New Therapeutic Brain Implants to Eliminate Need for Surgery
Posted on 26 Nov 2025
Deadly and debilitating brain diseases often require invasive surgical implants to deliver electrical stimulation, a therapy known to slow tumor growth or ease conditions such as Alzheimer’s and multiple sclerosis. However, opening the skull carries major risks, high costs, and long recovery times, leaving many patients without access to neuromodulation. Clinicians also face challenges delivering implants to deep or delicate regions of the brain, especially when disease occurs across multiple microscopic sites. Now, researchers have developed a minimally invasive alternative using tiny wireless implants that move through the bloodstream and autonomously embed in target brain regions for treatment.
The technology, developed at the Massachusetts Institute of Technology (MIT, Cambridge, MA, USA; www.mit.edu), uses microscopic electronic devices fabricated through CMOS-compatible processes at MIT.nano facilities. Each device is roughly one-billionth the length of a grain of rice and is built from organic semiconducting layers between thin metallic films. Before injection, the free-floating electronics are chemically bonded to living immune cells, creating a hybrid able to travel through the body.
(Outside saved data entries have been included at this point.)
(* ===== verification/Dnstcp.v ===== *)
(** DNS over TCP: the relay of src/internal/dnsproxy/tcp.go, two io.Copy at once between a
    client and the upstream that accepted it (chosen in Dnsproxy.v).

    A direction is what its sender has written, whether it has closed, what has been
    delivered, and how the copy ended; the peers, the two copies and the relay's process
    interleave in any order. *)

From S2P Require Import Prelude.

Local Open Scope Z_scope.

(** [over]: the copy has returned and closed the other side's writing half; [Some false]
    when a read or a write failed. *)
Record half : Type := mkHalf { sent : bytes; fin : bool; delivered : bytes; over : option bool }.

Inductive half_step : half -> half -> Prop :=
| peer_writes b s d o : half_step (mkHalf s false d o) (mkHalf (s ++ b) false d o)
| peer_closes s d o : half_step (mkHalf s false d o) (mkHalf s true d o)
| copies n s f d : (0 < n)%nat -> (n <= length (drop (length d) s))%nat ->
    half_step (mkHalf s f d None) (mkHalf s f (d ++ take n (drop (length d) s)) None)
| copy_ends s : half_step (mkHalf s true s None) (mkHalf s true s (Some true))
| copy_fails s f d : half_step (mkHalf s f d None) (mkHalf s f d (Some false)).

(** A connection being relayed, from the client (up) and to it (down). *)
Record relaying : Type := mkRelay { up : half; down : half; returned : bool }.

Inductive relay_step : relaying -> relaying -> Prop :=
| step_up u u' d r : half_step u u' -> relay_step (mkRelay u d r) (mkRelay u' d r)
| step_down u d d' r : half_step d d' -> relay_step (mkRelay u d r) (mkRelay u d' r)
| relay_returns u d : over u <> None -> over d <> None -> relay_step (mkRelay u d false) (mkRelay u d true).

Definition fresh_half : half := mkHalf [] false [] None.
Definition accepted : relaying := mkRelay fresh_half fresh_half false.

Definition half_ok (h : half) : Prop := delivered h `prefix_of` sent h /\ (over h = Some true -> fin h = true /\ delivered h = sent h).

Lemma half_ok_step h h' : half_ok h -> half_step h h' -> half_ok h'.
Proof.
  intros [[rest Hp] Ho]. destruct 1 as [b s d o|s d o|n s f d H1 H2|s|s f d]; cbn in *; subst.
  - split; [exists (rest ++ b); by rewrite app_assoc|]. intros E. by destruct (Ho E).
  - split; [by exists rest|]. intros E. by destruct (Ho E).
  - split; [|done]. cbn. rewrite drop_app_length. exists (drop n rest). by rewrite <- app_assoc, take_drop.
  - split; [by exists []; rewrite app_nil_r|done].
  - split; [by exists rest|done].
Qed.

(** A copy that is not over can go on, unless its sender is silent. *)
Definition half_waits (h : half) : Prop := fin h = false /\ delivered h = sent h.

Lemma half_goes_on h : half_ok h -> over h = None ->
  half_waits h \/ exists h', half_step h h' /\ sent h' = sent h /\ fin h' = fin h /\ over h' <> Some false.
Proof.
  intros [[rest Hp] _] Ho. destruct h as [s f d o]. cbn in *. subst.
  destruct rest as [|c rest]; [rewrite app_nil_r|].
  - destruct f; [right|by left]. eexists. split; [apply copy_ends|done].
  - right. eexists. split; [apply (copies 1); [lia|rewrite drop_app_length; cbn; lia]|done].
Qed.

(** The bytes of each direction arrive verbatim and in order, whatever the chunks: what has
    been delivered is always a beginning of what was sent, all of it once the copy has ended
    without an error, and one direction ends without the other; the relay returns only
    when both have, and until then waits only for a peer that neither writes nor closes. *)
Lemma relay_verbatim r : rtc relay_step accepted r ->
  half_ok (up r) /\ half_ok (down r) /\ (returned r = true -> over (up r) <> None /\ over (down r) <> None) /\
  (returned r = false ->
     (over (up r) = None /\ half_waits (up r)) \/ (over (down r) = None /\ half_waits (down r)) \/
     exists r', relay_step r r' /\ sent (up r') = sent (up r) /\ sent (down r') = sent (down r)).
Proof.
  intros Hr. assert (half_ok (up r) /\ half_ok (down r) /\ (returned r = true -> over (up r) <> None /\ over (down r) <> None)) as (Hu & Hd & Hret).
  { revert Hr. apply (rtc_ind_r (R := relay_step) (fun r => half_ok (up r) /\ half_ok (down r) /\
        (returned r = true -> over (up r) <> None /\ over (down r) <> None))); [|intros a b _ Hs (Hu & Hd & Hret)].
    - assert (half_ok fresh_half) by (split; [by exists []|done]). done.
    - assert (forall h h', half_step h h' -> over h <> None -> over h' <> None) as Hover by (by destruct 1).
      destruct Hs as [u u' d rt Hh|u d d' rt Hh|u d]; cbn in *.
      + split; [by apply (half_ok_step u)|]. split; [done|]. intros E. destruct (Hret E). eauto.
      + split; [done|]. split; [by apply (half_ok_step d)|]. intros E. destruct (Hret E). eauto.
      + done. }
  split; [done|]. split; [done|]. split; [done|]. intros E. destruct r as [u d rt]. cbn in *. subst rt.
  destruct (over u) as [bu|] eqn:Eu.
  - destruct (over d) as [bd|] eqn:Ed.
    + right. right. eexists. split; [apply relay_returns; congruence|done].
    + destruct (half_goes_on d Hd Ed) as [Hw|(d' & Hs & Hsent & _)]; [right; by left|].
      right. right. eexists. split; [by apply step_down|done].
  - destruct (half_goes_on u Hu Eu) as [Hw|(u' & Hs & Hsent & _)]; [by left|].
    right. right. eexists. split; [by apply step_up|done].
Qed.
The cells camouflage the electronics, allowing them to avoid immune attack and squeeze through the intact blood–brain barrier, a major challenge for therapeutics. In this study, the researchers integrated the devices with monocytes, which naturally migrate toward inflamed brain regions.
In mice, the tiny implants were successfully identified and self-implanted within a predefined brain region after a simple arm injection. Fluorescent labeling confirmed that the hybrids crossed the intact blood–brain barrier and accumulated in the correct tissue. Once in place, the devices were wirelessly powered using near-infrared electromagnetic waves, enabling localized neuromodulation within microns of the target. The results revealed that the implants could influence brain inflammation and operate deep within the brain while maintaining high energy-conversion efficiency.
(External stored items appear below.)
(** [stmt.Exec(id, name)] on the insert prepared in a transaction: the row
    joins the rows of the transaction unless its key is taken. *)
Definition Stmt_Exec (s : Stmt) (id : Z) (name : string) : M (error + unit) :=
  attempt (StmtExec id name) (fun w =>
    match tx w with
    | None => (Val (inl ErrTxDone), w)
    | Some pending =>
        match load (stmt_db s) w with
        | inl e => (Val (inl e), w)
        | inr st =>
            match stmt_sql s, foo st with
            | InsertIntoFooParams, Some t =>
                if hasId id (t ++ pending)%list then (Val (inl uniqueViolation), w)
                else (Val (inr tt), set_tx (Some (pending ++ [(id, name)])%list) w)
            | InsertIntoFooParams, None => (Val (inl (noSuchTable "foo")), w)
            | _, _ => (Val (inl (ErrDriver "statement not prepared")), w)
            end
        end
    end).

(** [stmt.Close()] *)
Definition Stmt_Close (s : Stmt) : M unit := called StmtClose.

(** [tx.Commit()]: the rows of the transaction join the table; the
    transaction is over afterwards, committed or not. *)
Definition Tx_Commit (t : Tx) : M (option error) :=
  called TxCommit ;;
  f <- nextFault ;;
  fun w =>
    match tx w with
    | None => (Val (Some ErrTxDone), w)
    | Some pending =>
        let w0 := set_tx None w in
        match f with
        | Some e => (Val (Some e), w0)
        | None =>
            match load (tx_db t) w with
            | inl e => (Val (Some e), w0)
            | inr st =>
                match foo st with
                | None => (Val (Some (noSuchTable "foo")), w0)
                | Some t0 =>
                    (Val None,
                     save (tx_db t) (set_foo (Some (t0 ++ pending)%list) st) w0)
                end
            end
        end
    end.

(** [tx.Rollback()]: the rows of the transaction are dropped. *)
Definition Tx_Rollback (t : Tx) : M (option error) :=
  called TxRollback ;;
  fun w =>
    match tx w with
    | None => (Val (Some ErrTxDone), w)
    | Some _ => (Val None, set_tx None w)
    end.

(** [db.Query(q)] *)
Definition DB_Query (db : DB) (q : Sql) : M (error + Rows) :=
  attempt (DbQuery db q) (fun w =>
    match load db w with
    | inl e => (Val (inl e), w)
    | inr st =>
        match querySql q st with
        | inl e => (Val (inl e), w)
        | inr rows =>
            let (cursor, fl) := openCursor rows (faults w) in
            (Val (inr cursor), set_faults fl w)
        end
    end).

(** [rows.Close()] *)
Definition Rows_Close (r : Rows) : M unit := called RowsClose.

(** [db.Prepare(q)] outside a transaction. *)
Definition DB_Prepare (db : DB) (q : Sql) : M (error + Stmt) :=
  attempt (DbPrepare db q) (fun w =>
    match load db w with
    | inl e => (Val (inl e), w)
    | inr st =>
        match q, foo st with
        | SelectNameWhereId, Some _ => (Val (inr (mkStmt db q)), w)
        | SelectNameWhereId, None => (Val (inl (noSuchTable "foo")), w)
        | _, _ => (Val (inl (ErrDriver "statement not prepared")), w)
        end
    end).

(** [stmt.QueryRow(key).Scan(&name)] on the prepared point lookup: the name
    of the first row whose id equals the key (a text key is compared as
    the integer it spells), [sql.ErrNoRows] when there is none. *)
Definition Stmt_QueryRow_Scan (s : Stmt) (key : string) : M (error + string) :=
  attempt (StmtQueryRow key) (fun w =>
    match load (stmt_db s) w with
    | inl e => (Val (inl e), w)
    | inr st =>
        match stmt_sql s, foo st with
        | SelectNameWhereId, Some t =>
            match strconv.Atoi key with
            | (n, None) =>
                match filter (fun r => Z.eqb (fst r) n) t with
                | r :: _ => (Val (inr (snd r)), w)
                | [] => (Val (inl ErrNoRows), w)
                end
            | _ => (Val (inl ErrNoRows), w)
            end
        | SelectNameWhereId, None => (Val (inl (noSuchTable "foo")), w)
        | _, _ => (Val (inl (ErrDriver "statement not prepared")), w)
        end
    end).

(** [db.Close()] *)
Definition DB_Close (db : DB) : M unit := called (DbClose db).

End sql.

(* ================================================================== *)
(** ** Connection parameters and the configuration file *)

Record PostgresDb : Type := mkPostgresDb {
  host : string;
  port : Z;
  dbname : string;
  user : string;
  password : string;
  sslmode : string
}.

(** [PostgresDb{}] *)
Definition zeroPostgresDb : PostgresDb := mkPostgresDb "" 0 "" "" "" "".

Definition set_host (v : string) (p : PostgresDb) : PostgresDb :=
  mkPostgresDb v (port p) (dbname p) (user p) (password p) (sslmode p).
Definition set_port (v : Z) (p : PostgresDb) : PostgresDb :=
  mkPostgresDb (host p) v (dbname p) (user p) (password p) (sslmode p).
Definition set_dbname (v : string) (p : PostgresDb) : PostgresDb :=
  mkPostgresDb (host p) (port p) v (user p) (password p) (sslmode p).
Definition set_user (v : string) (p : PostgresDb) : PostgresDb :=
  mkPostgresDb (host p) (port p) (dbname p) v (password p) (sslmode p).
Definition set_password (v : string) (p : PostgresDb) : PostgresDb :=
  mkPostgresDb (host p) (port p) (dbname p) (user p) v (sslmode p).
Definition set_sslmode (v : string) (p : PostgresDb) : PostgresDb :=
  mkPostgresDb (host p) (port p) (dbname p) (user p) (password p) v.

(** [PostgresDb.buildConnectionString]:
    [fmt.Sprintf("user=%s password=%s dbname=%s host=%s port=%d sslmode=%s", ...)] *)
Definition buildConnectionString (p : PostgresDb) : string :=
  "user=" ++ user p ++ " password=" ++ password p ++ " dbname=" ++ dbname p
  ++ " host=" ++ host p ++ " port=" ++ strconv.Itoa (port p)
  ++ " sslmode=" ++ sslmode p.

(** The message of the error [loadPgParams] builds for a bad port. *)
Definition portErrorMsg (value : string) : string :=
  "The port you have set '" ++ value
  ++ "' for the database is not an integer. Please fix the configuration.".

(** The [switch key] of [loadPgParams]: the updated parameters and, for a
    port that [strconv.Atoi] rejects, the error the function returns at once
    ([out.port] has been assigned Atoi's result by then). *)
Definition assignKey (key value : string) (out : PostgresDb)
  : PostgresDb * option error :=
  if String.eqb key "user" then (set_user value out, None)
  else if String.eqb key "password" then (set_password value out, None)
  else if String.eqb key "dbname" then (set_dbname value out, None)
  else if String.eqb key "host" then (set_host value out, None)
  else if String.eqb key "port" then
    match strconv.Atoi value with
    | (n, Some _) => (set_port n out, Some (errors.New (portErrorMsg value)))
    | (n, None) => (set_port n out, None)
    end
  else if String.eqb key "sslmode" then (set_sslmode value out, None)
  else (out, None).

(** One turn of the [for s.Scan()] loop of [loadPgParams]. *)
Definition scanStep (line : string) (out : PostgresDb)
  : Result (PostgresDb * option error) :=
  let elements := strings.Split line "=" in
  rbind (index elements 0) (fun key =>
  rbind (index elements 1) (fun value =>
  Val (assignKey key value out))).

(** The [for s.Scan()] loop of [loadPgParams] over the remaining lines, up
    to its [return out, nil]. *)
Fixpoint scanLoop (lines : list string) (out : PostgresDb)
  : Result (PostgresDb * option error) :=
  match lines with
  | [] => Val (out, None)
  | line :: rest =>
      match scanStep line out with
      | Val (out', None) => scanLoop rest out'
      | stop => stop
      end
  end.

(** Modelled from the spec: the reader of a client/server descriptor, which
    the repository does not contain (the descriptor is handed to the
    PostgreSQL driver).  The descriptor is "a single string of
    space-separated key=value tokens among {user, password, dbname, host,
    port, sslmode}": it is cut at the spaces, each token is cut at its first
    '=', and the fields are assigned in order as the loader of the
    configuration file assigns them; a token without '=' names no key and is
    passed over. *)
Definition parseToken (token : string) (out : PostgresDb) : PostgresDb :=
  match strings.Split token "=" with
  | key :: value :: _ => fst (assignKey key value out)
  | _ => out
  end.

Definition parseDescriptor (descriptor : string) : PostgresDb :=
  fold_left (fun out token => parseToken token out)
            (strings.Split descriptor " ") zeroPostgresDb.

(* ================================================================== *)
(** ** databaseAccess.go *)

(** [printStackTrace]: the frames when the error carries a stack trace, then
    the error itself. *)
Definition printStackTrace (err : error) : M unit :=
  (if errors.hasStackTrace err then emit StackFrames else ret tt) ;;
  fmt.Println (errors.Error err).

Definition initDb (dbfile : string) : M (error + DB) :=
  err <- os.Remove dbfile ;;
  match err with
  | Some _ =>
      log.Printf ("There is no existing database '" ++ dbfile
                  ++ "'. Nothing to delete.")
  | None => ret tt
  end ;;
  r <- sql.Open "sqlite3" dbfile ;;
  match r with
  | inl err => ret (inl (errors.Wrap err "Failed to open the database."))
  | inr db => ret (inr db)
  end.

Definition createSampleTable (db : DB) : M (option error) :=
  r <- sql.DB_Exec db CreateTableFoo ;;
  match r with
  | inl err =>
      ret (Some (errors.Wrap err "Failed to create the sample table in the database."))
  | inr _ => ret None
  end.

Definition deleteSampleTableIfExists (db : DB) : M (option error) :=
  fmt.Println "Dropping table foo if it exists..." ;;
  r <- sql.DB_Exec db DropTableIfExistsFoo ;;
  match r with
  | inl err => ret (Some (errors.Wrap err "Failed to execute drop statement"))
  | inr _ => ret None
  end.

(** The row the loop of [insertSampleData] sends at index [i]. *)
Definition sampleRow (i : Z) : Row :=
  (i, fmt.Sprintf_03d_extra i (fmt.Sprintf_nom03d i)).

(** The loop [for i := ...; i < bound; i++] of [insertSampleData], with
    [n] turns left and [i] the current index. *)
Fixpoint insertSampleRows (stmt : Stmt) (i : Z) (n : nat) : M (option error) :=
  match n with
  | O => ret None
  | S n' =>
      let name := fmt.Sprintf_nom03d i in
      r <- sql.Stmt_Exec stmt i (fmt.Sprintf_03d_extra i name) ;;
      match r with
      | inl err =>
          ret (Some (errors.Wrap err "Failed to insert sample data in the sample table."))
      | inr _ => insertSampleRows stmt (i + 1) n'
      end
  end.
The findings, published in Lab on a Chip, suggest broad potential for treating neurological diseases that are currently difficult or impossible to reach surgically. Because the cell-electronic hybrids maintain brain barrier integrity and integrate safely among neurons, they may allow clinicians to stimulate or modulate multiple microscopic tumor sites, including aggressive cancers such as diffuse intrinsic pontine glioma.
Their small size enables millions of self-implanting stimulation points shaped precisely to diseased regions without harming surrounding tissue. Researchers are also exploring different cell types to steer the devices to other targets, as well as integrating circuits for sensing, feedback, and synthetic neuron capabilities.
“Our tiny electronic devices seamlessly integrate with the neurons and co-live and co-exist with the brain cells, creating a unique brain-computer symbiosis,” said Deblina Sarkar, senior author. “We are working dedicatedly to employ this technology for treating neural diseases, where drugs or standard therapies fail, for alleviating human suffering, and envision a future where humans could transcend beyond diseases and biological limitations.”